Let me share something with you my brother wrote about the Tulsa, Okla. neighborhood we grew up in: “A block and a half from my house, was a small market. As kids, we purchased penny candy there, and if our parents needed something, that's where we went. The same lady owned and ran the place from the time I can remember until the time the place closed.
“Another couple of blocks away was a store we called The Dairy. That's where we got ice cream and other things. The same person owned and ran the place until it closed.
“Across the street from The Dairy was Lowell Elementary school. We walked, rain or shine. Across from Lowell, was a gas station. Down another couple of blocks south was a barber shop, a cleaner, a second hand store, a bar and a laundromat. There was a hamburger joint a bit further down street.
“Within a block of my house there was Bullette Park, and four blocks east, on the other side of Peoria, was Crutchfield Park. They shot a lot of the movie The Outsiders in my old neighborhood. A block from Crutchfield Park further east was our church, Hillcrest Baptist. “The neighborhood I described no longer exists as I have described it. We had the things we needed in our neighborhood. There were no parking lots at these stores or schools or other places. After all, these things existed for the neighborhood, not the entire city. “In this microcosm of Tulsa, we had pretty much everything we needed within walking distance. We knew the shop owners, and they knew us. Our neighborhood was convenient, and it was also "home" to our home. It was comfortable and accessible.

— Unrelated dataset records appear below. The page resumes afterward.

(** Lines 497-510: [du -sh p] and its first word. *)
Definition backup_size_text (du : option string) : string :=
  match du with
  | Some out => match py_split out with w :: _ => w | [] => "Size Unknown" end
  | None => "Size Unknown"
  end.

(** Python's [sorted(..., key=getmtime, reverse=True)]: newest first,
    entries with equal times in listing order. *)
Fixpoint insert_desc (e : BackupEntry) (l : list BackupEntry) : list BackupEntry :=
  match l with
  | [] => [e]
  | x :: l' => if (be_mtime e <=? be_mtime x)%Z then x :: insert_desc e l' else e :: l
  end.

Definition sort_by_mtime_desc (l : list BackupEntry) : list BackupEntry :=
  fold_left (fun acc e => insert_desc e acc) l [].

(** [update_status_message] (lines 150-153). *)
Definition update_status_message (st : BackupsState) (message : string) (is_error : bool) : BackupsState :=
  mkBackups (source_text st) (dest_text st) (prefix_text st) message is_error (status_visible st)
            (busy st) (progress_text st) (listing st).

(** [set_ui_busy] (lines 156-178). *)
Definition set_ui_busy (st : BackupsState) (is_busy : bool) (message : string) : BackupsState :=
  if is_busy then
    mkBackups (source_text st) (dest_text st) (prefix_text st) (status_text st) (status_error st)
              false true message (listing st)
  else
    let st := mkBackups (source_text st) (dest_text st) (prefix_text st) (status_text st)
                        (status_error st) (status_visible st) false (progress_text st) (listing st) in
    let st := update_status_message st ("Current destination: " ++ dest_text st) false in
    mkBackups (source_text st) (dest_text st) (prefix_text st) (status_text st) (status_error st)
              true (busy st) (progress_text st) (listing st).

Definition set_listing (st : BackupsState) (l : BackupListing) : BackupsState :=
  mkBackups (source_text st) (dest_text st) (prefix_text st) (status_text st) (status_error st)
            (status_visible st) (busy st) (progress_text st) l.
(* ===== verification/Resources.v ===== *)
(** * Resources: the resources page

    src/pages/resources.py, [ResourcesPage].  The page keeps, for every
    metric ("CPU Total", one "CPU Core N" per logical CPU, "RAM", "Disk
    ROOT", "Network Sent", "Network Recv"), a history of its last
    [max_history] = 120 values ([metric_history]), a scale per metric
    ([max_for_metric]), the last network byte counters, and the texts of
    the summary cards and of the core labels.  A one-second GLib timer
    runs [update_resources], which samples [psutil], appends one value to
    every history, trims it to its last 120 entries and relabels the
    cards; the two drawing functions turn a history into the points of a
    line chart.

    The [psutil] readings of one tick are an input ([ResSample]); [None]
    is a call that raised (or, for the network counters, the [None]
    [psutil.net_io_counters()] returns on a host without interfaces).
    [update_resources] returns the state and whether the timer goes on:
    an exception escaping the callback stops it, and the values pushed
    before the exception stay.  Percentages and speeds are rationals: the
    float arithmetic the properties depend on (subtracting two byte
    counters below 2^53 and dividing by 1024 twice) is exact on doubles;
    the average of the CPU percentages and the factor 1.2 are not, and
    are modelled by their exact values. *)

From stdpp Require Import base list gmap strings.
From Stdlib Require Import String Ascii ZArith QArith_base Qround Qminmax Qfield Lqa Lia.
From S2P Require Import Prelude PyStr Helpers.

Local Open Scope string_scope.

(** Python's [l[-n:]]. *)
Definition py_last {A} (n : nat) (l : list A) : list A := drop (length l - n) l.

Fixpoint zeros (n : nat) : string :=
  match n with O => "" | S k => String "0"%char (zeros k) end.

(** [f"{q:.Nf}"] with [N = d]: the exact value rounded to [d] decimals,
    ties to even, the sign kept even when the rounded value is zero. *)
Definition py_format_fixed (d : nat) (q : Q) : string :=
  let p := (10 ^ Z.of_nat d)%Z in
  let m := round_half_even (Z.abs (Qnum q) * p) (Zpos (Qden q)) in
  let frac := py_str_N (Z.to_N (m mod p)) in
  (if (Qnum q <? 0)%Z then "-" else "") ++ py_str_N (Z.to_N (m / p)) ++
  match d with O => "" | _ => "." ++ zeros (d - String.length frac) ++ frac end.

(** The metric keys (lines 17, 22, 62, 379, 407). *)
Definition core_key (i : nat) : string := "CPU Core " ++ py_str_N (N.of_nat (S i)).
Definition disk_key (root : string) : string := "Disk " ++ root.

(** The markup of a summary card's big label (lines 117, 373, 396, 412, 425). *)
Definition big_markup (s : string) : string := "<span font_desc='Sans 28'><b>" ++ s ++ "</b></span>".

Record ResState := mkRes {
  res_metrics : list string;
  metric_history : gmap string (list Q);
  max_history : nat;
  max_for_metric : gmap string Q;
  last_bytes_sent : Z;
  last_bytes_recv : Z;
  disk_root : string;
  summary_markup : gmap string string;
  core_labels : list string
}.

(** [{m: v for m in ks}]: one insertion per key, in order. *)
Definition dict_from_keys {A} (ks : list string) (v : A) : gmap string A :=
  fold_left (fun h k => <[k := v]> h) ks ∅.

(** [make_card(title, metric_key, color)] (lines 104-131) as it touches
    the page's state: the card's big label, showing "0%", registered under
    [metric_key]. *)
Definition make_card (metric_key : string) (labels : gmap string string) : gmap string string :=
  <[metric_key := big_markup "0%"]> labels.

(** The label of core [i] before the first update (line 66). *)
Definition core_initial_label (i : nat) : string := "Core " ++ py_str_N (N.of_nat (S i)) ++ ": 0.0%".

(** The cell of core [i]'s label and sparkline in [cores_grid] (lines
    58-82: [cols = 3], [r = i // cols; c = i % cols]): column, row. *)
Definition core_grid_cell (i : nat) : nat * nat := (i mod 3, i / 3)%nat.

(** [ResourcesPage.__init__] (lines 5-102): the byte counters read once
    ([getattr(nic, ..., 0)]), the logical CPU count and the mount points
    of [psutil.disk_partitions]. *)
Definition res_init (sent recv : Z) (cpu_count : nat) (mounts : list string) : ResState :=
  let root := match mounts with m :: _ => m | [] => "/" end in
  let metrics := (["CPU Total"] ++ map core_key (seq 0 cpu_count) ++ ["RAM"] ++ [disk_key root] ++
                  ["Network Sent"; "Network Recv"])%list in
  let maxes := dict_from_keys (List.filter (fun m => negb (py_in "Network" m)) metrics) 100%Q in
  mkRes metrics (dict_from_keys metrics []) 120
        (<["Network Recv" := 1%Q]> (<["Network Sent" := 1%Q]> maxes)) sent recv root
        (make_card "Network Sent" (make_card (disk_key root) (make_card "RAM" (make_card "CPU Total" ∅))))
        (map core_initial_label (seq 0 cpu_count)).

(** [h.setdefault(k, []).append(v)] then [h[k] = h[k][-n:]]. *)
Definition hist_push (k : string) (v : Q) (n : nat) (h : gmap string (list Q)) : gmap string (list Q) :=
  <[k := py_last n (default [] (h !! k) ++ [v])%list]> h.

(** [if k in self.summary_labels: ....set_markup(s)]. *)
Definition set_markup (k s : string) (m : gmap string string) : gmap string string :=
  match m !! k with Some _ => <[k := s]> m | None => m end.

(** The loop of lines 378-386 over [enumerate(cpu_percs)]. *)
Fixpoint push_cores (i : nat) (ps : list Q) (n : nat) (h : gmap string (list Q)) : gmap string (list Q) :=
  match ps with
  | [] => h
  | p :: ps' => push_cores (S i) ps' n (hist_push (core_key i) p n h)
  end.

Fixpoint core_label_updates (i : nat) (ps : list Q) (labels : list string) : list string :=
  match ps with
  | [] => labels
  | p :: ps' =>
      core_label_updates (S i) ps'
        (<[i := "Core " ++ py_str_N (N.of_nat (S i)) ++ ": " ++ py_format_fixed 1 p ++ "%"]> labels)
  end.

Definition set_last_sent (st : ResState) (c : Z) : ResState :=
  mkRes (res_metrics st) (metric_history st) (max_history st) (max_for_metric st) c (last_bytes_recv st)
        (disk_root st) (summary_markup st) (core_labels st).
Definition set_last_recv (st : ResState) (c : Z) : ResState :=
  mkRes (res_metrics st) (metric_history st) (max_history st) (max_for_metric st) (last_bytes_sent st) c
        (disk_root st) (summary_markup st) (core_labels st).
Definition set_max (st : ResState) (k : string) (v : Q) : ResState :=
  mkRes (res_metrics st) (metric_history st) (max_history st) (<[k := v]> (max_for_metric st))
        (last_bytes_sent st) (last_bytes_recv st) (disk_root st) (summary_markup st) (core_labels st).
Definition set_views (st : ResState) (h : gmap string (list Q)) (sm : gmap string string)
           (cl : list string) : ResState :=
  mkRes (res_metrics st) h (max_history st) (max_for_metric st) (last_bytes_sent st) (last_bytes_recv st)
        (disk_root st) sm cl.

(** The speed [get_metric_values] returns: bytes since the last reading,
    in MiB. *)
Definition speed_of (c last : Z) : Q := (inject_Z (c - last) / inject_Z 1024 / inject_Z 1024)%Q.

(** The network branch of [get_metric_values] (lines 351-359): the state
    after it and the speed in MB/s, [None] when it raises (no counters:
    [AttributeError]; no scale: [KeyError], after the counter is
    stored). *)
Definition net_speed (st : ResState) (sent : bool) (counter : option Z) : ResState * option Q :=
  let metric := if sent then "Network Sent" else "Network Recv" in
  match counter with
  | None => (st, None)
  | Some curr =>
      let last := if sent then last_bytes_sent st else last_bytes_recv st in
      let st := if sent then set_last_sent st curr else set_last_recv st curr in
      let speed := speed_of curr last in
      match max_for_metric st !! metric with
      | None => (st, None)
      | Some mx => if Qle_bool speed mx then (st, Some speed) else (set_max st metric (speed * (6 # 5))%Q, Some speed)
      end
  end.

(** What [psutil] gives on one tick. *)
Record ResSample := mkResSample {
  rs_cpu : option (list Q);
  rs_cpu_count : option nat;
  rs_ram : option Q;
  rs_disk : option Q;
  rs_sent : option Z;
  rs_recv : option Z
}.

Definition q_sum (l : list Q) : Q := fold_right Qplus 0%Q l.

(** Lines 363-366: [psutil.cpu_percent(percpu=True)], or one zero per CPU
    ([cpu_count(logical=True) or 1]) when it raises. *)
Definition cpu_percs (smp : ResSample) : list Q :=
  match rs_cpu smp with
  | Some l => l
  | None => repeat 0%Q (match rs_cpu_count smp with Some (S k) => S k | _ => 1%nat end)
  end.

(** Line 367: [sum(cpu_percs) / max(1, len(cpu_percs))]. *)
Definition cpu_total (cpu : list Q) : Q := (q_sum cpu / inject_Z (Z.of_nat (Nat.max 1 (length cpu))))%Q.

(** [update_resources] (lines 362-432): the state, and whether the timer
    is kept ([return True]; an exception removes it). *)
Definition update_resources (st : ResState) (smp : ResSample) : ResState * bool :=
  let cpu := cpu_percs smp in
  let total := cpu_total cpu in
  let n := max_history st in
  let h := hist_push "CPU Total" total n (metric_history st) in
  let sm := set_markup "CPU Total" (big_markup (py_format_fixed 0 total ++ "%")) (summary_markup st) in
  let h := push_cores 0 cpu n h in
  let cl := core_label_updates 0 cpu (core_labels st) in
  let ram := default 0%Q (rs_ram smp) in
  let h := hist_push "RAM" ram n h in
  let sm := set_markup "RAM" (big_markup (py_format_fixed 0 ram ++ "%")) sm in
  let usage := default 0%Q (rs_disk smp) in
  let dk := disk_key (disk_root st) in
  let h := hist_push dk usage n h in
  let sm := set_markup dk (big_markup (py_format_fixed 0 usage ++ "%")) sm in
  let st := set_views st h sm cl in
  match net_speed st true (rs_sent smp) with
  | (st, None) => (st, false)
  | (st, Some sent) =>
      match net_speed st false (rs_recv smp) with
      | (st, None) => (st, false)
      | (st, Some recv) =>
          let h := hist_push "Network Recv" recv n (hist_push "Network Sent" sent n (metric_history st)) in
          let sm := set_markup "Network Sent" (big_markup (py_format_fixed 2 sent ++ " MB/s"))
                               (summary_markup st) in
          (set_views st h sm (core_labels st), true)
      end
  end.

(** The page over time: the state and whether its timer still runs. *)
Inductive res_reachable : ResState * bool -> Prop :=
| res_reach_init sent recv cpu_count mounts : res_reachable (res_init sent recv cpu_count mounts, true)
| res_reach_step st smp : res_reachable (st, true) -> res_reachable (update_resources st smp).

(** A run of the timer: the updates applied while it is kept. *)
Fixpoint res_run (st : ResState) (smps : list ResSample) : ResState * bool :=
  match smps with
  | [] => (st, true)
  | smp :: smps' =>
      let (st', alive) := update_resources st smp in
      if alive then res_run st' smps' else (st', false)
  end.

(** ** The charts *)

(** The points of a line chart: [x_margin + i * draw_w / max(1, n - 1)]
    and [y_margin_top + draw_h - (min(v, max_v) / max_v) * draw_h]. *)
Definition chart_points (x_margin y_top y_bottom w h : Q) (values : list Q) (max_v : Q) : list (Q * Q) :=
  let draw_w := (w - x_margin)%Q in
  let draw_h := (h - y_top - y_bottom)%Q in
  imap (fun i v => ((x_margin + inject_Z (Z.of_nat i) * draw_w / inject_Z (Z.of_nat (Nat.max 1 (length values - 1))))%Q,
                    (y_top + draw_h - (Qmin v max_v / max_v) * draw_h)%Q)) values.

(** [make_sparkline_draw] (lines 132-195): the points of the line of
    [metric] in a [w] by [h] area, margins 25, 5 and 5. *)
Definition sparkline_draw (st : ResState) (metric : string) (w h : Q) : list (Q * Q) :=
  let values := py_last (max_history st) (default [] (metric_history st !! metric)) in
  let max_v := default 100%Q (max_for_metric st !! metric) in
  chart_points 25 5 5 w h values max_v.

(** [max(l or [0])]. *)
Definition q_max_or0 (l : list Q) : Q :=
  match l with [] => 0%Q | x :: xs => fold_left Qmax xs x end.

(** Lines 207-220: the scale step and the top of the network chart. *)
Definition net_scale (sent recv : list Q) : Q * Q :=
  let absolute_max := Qmax (Qmax (q_max_or0 sent) (q_max_or0 recv)) (1 # 100) in
  let step := if negb (Qle_bool absolute_max 5) then 5%Q
              else if negb (Qle_bool absolute_max 1) then 1%Q
              else if negb (Qle_bool absolute_max (1 # 10)) then (1 # 5)%Q
              else (1 # 20)%Q in
  (step, (inject_Z (Qfloor (absolute_max / step)) + 1) * step)%Q.

(** Lines 238-259: the labels of the four lower grid lines; the top line
    ([i = 0]) gets none. *)
Definition network_axis_labels (max_v : Q) : list string :=
  map (fun i : Z => py_format_fixed (if Qle_bool 1 max_v then 1 else 2) (max_v * inject_Z (4 - i) / inject_Z 4)%Q)
      [1; 2; 3; 4]%Z.

(** [make_network_draw] (lines 197-331): the received and the sent line,
    margins 45, 10 and 15, none when both histories have fewer than two
    values. *)
Definition network_draw (st : ResState) (w h : Q) : option (list (Q * Q) * list (Q * Q)) :=
  let sent := py_last (max_history st) (default [] (metric_history st !! "Network Sent")) in
  let recv := py_last (max_history st) (default [] (metric_history st !! "Network Recv")) in
  let max_v := snd (net_scale sent recv) in
  if (length sent <? 2)%nat && (length recv <? 2)%nat then None
  else Some (chart_points 45 10 15 w h recv max_v, chart_points 45 10 15 w h sent max_v).

(** Two ticks of a two-CPU host: one with its network counters (3 MiB
    sent since the page opened with counters 1000 and 2000), one on a
    host without network interfaces. *)
Definition example_page : ResState := res_init 1000 2000 2 ["/"].
Definition example_sample : ResSample :=
  mkResSample (Some [25%Q; (3 # 4)%Q]) None (Some (41 # 2)%Q) (Some 50%Q) (Some (1000 + 3 * 1048576)%Z) (Some 2000%Z).
Definition example_reset : ResSample :=
  mkResSample (Some [25%Q; (3 # 4)%Q]) None (Some (41 # 2)%Q) (Some 50%Q) (Some 0%Z) (Some 2000%Z).
Definition example_no_nic : ResSample :=
  mkResSample (Some [25%Q; (3 # 4)%Q]) None (Some (41 # 2)%Q) (Some 50%Q) None None.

“Come to think of it, I wonder how we ever thought we could improve on this model.” With inevitable energy shortages and price jumps, and the need to live simpler and on a smaller scale to mitigate the effects of global warming, it’s time we looked at how we can make Huntington Beach neighborhoods more like the neighborhoods of the past.
One neighborhood that pretty much fits the bill already is downtown. Downtown is comparatively compact, has lots of mobile residents, both on bike and foot. It also has many amenities within walking distance, although a grocery and pharmacy are much needed to make it a complete neighborhood in the sense I mean.
We can create more neighborhoods like this in Huntington Beach if we embrace mixed-use development, higher density along transit corridors, innovative transit solutions and rework some of our neighborhoods to make them more pedestrian-friendly and less isolated from other areas of the city.
I’m hoping our future is living with a real sense of community, in more pedestrian-oriented neighborhoods, where we know our neighbors, we can walk to the store and where the best sandwich shop is not Subway.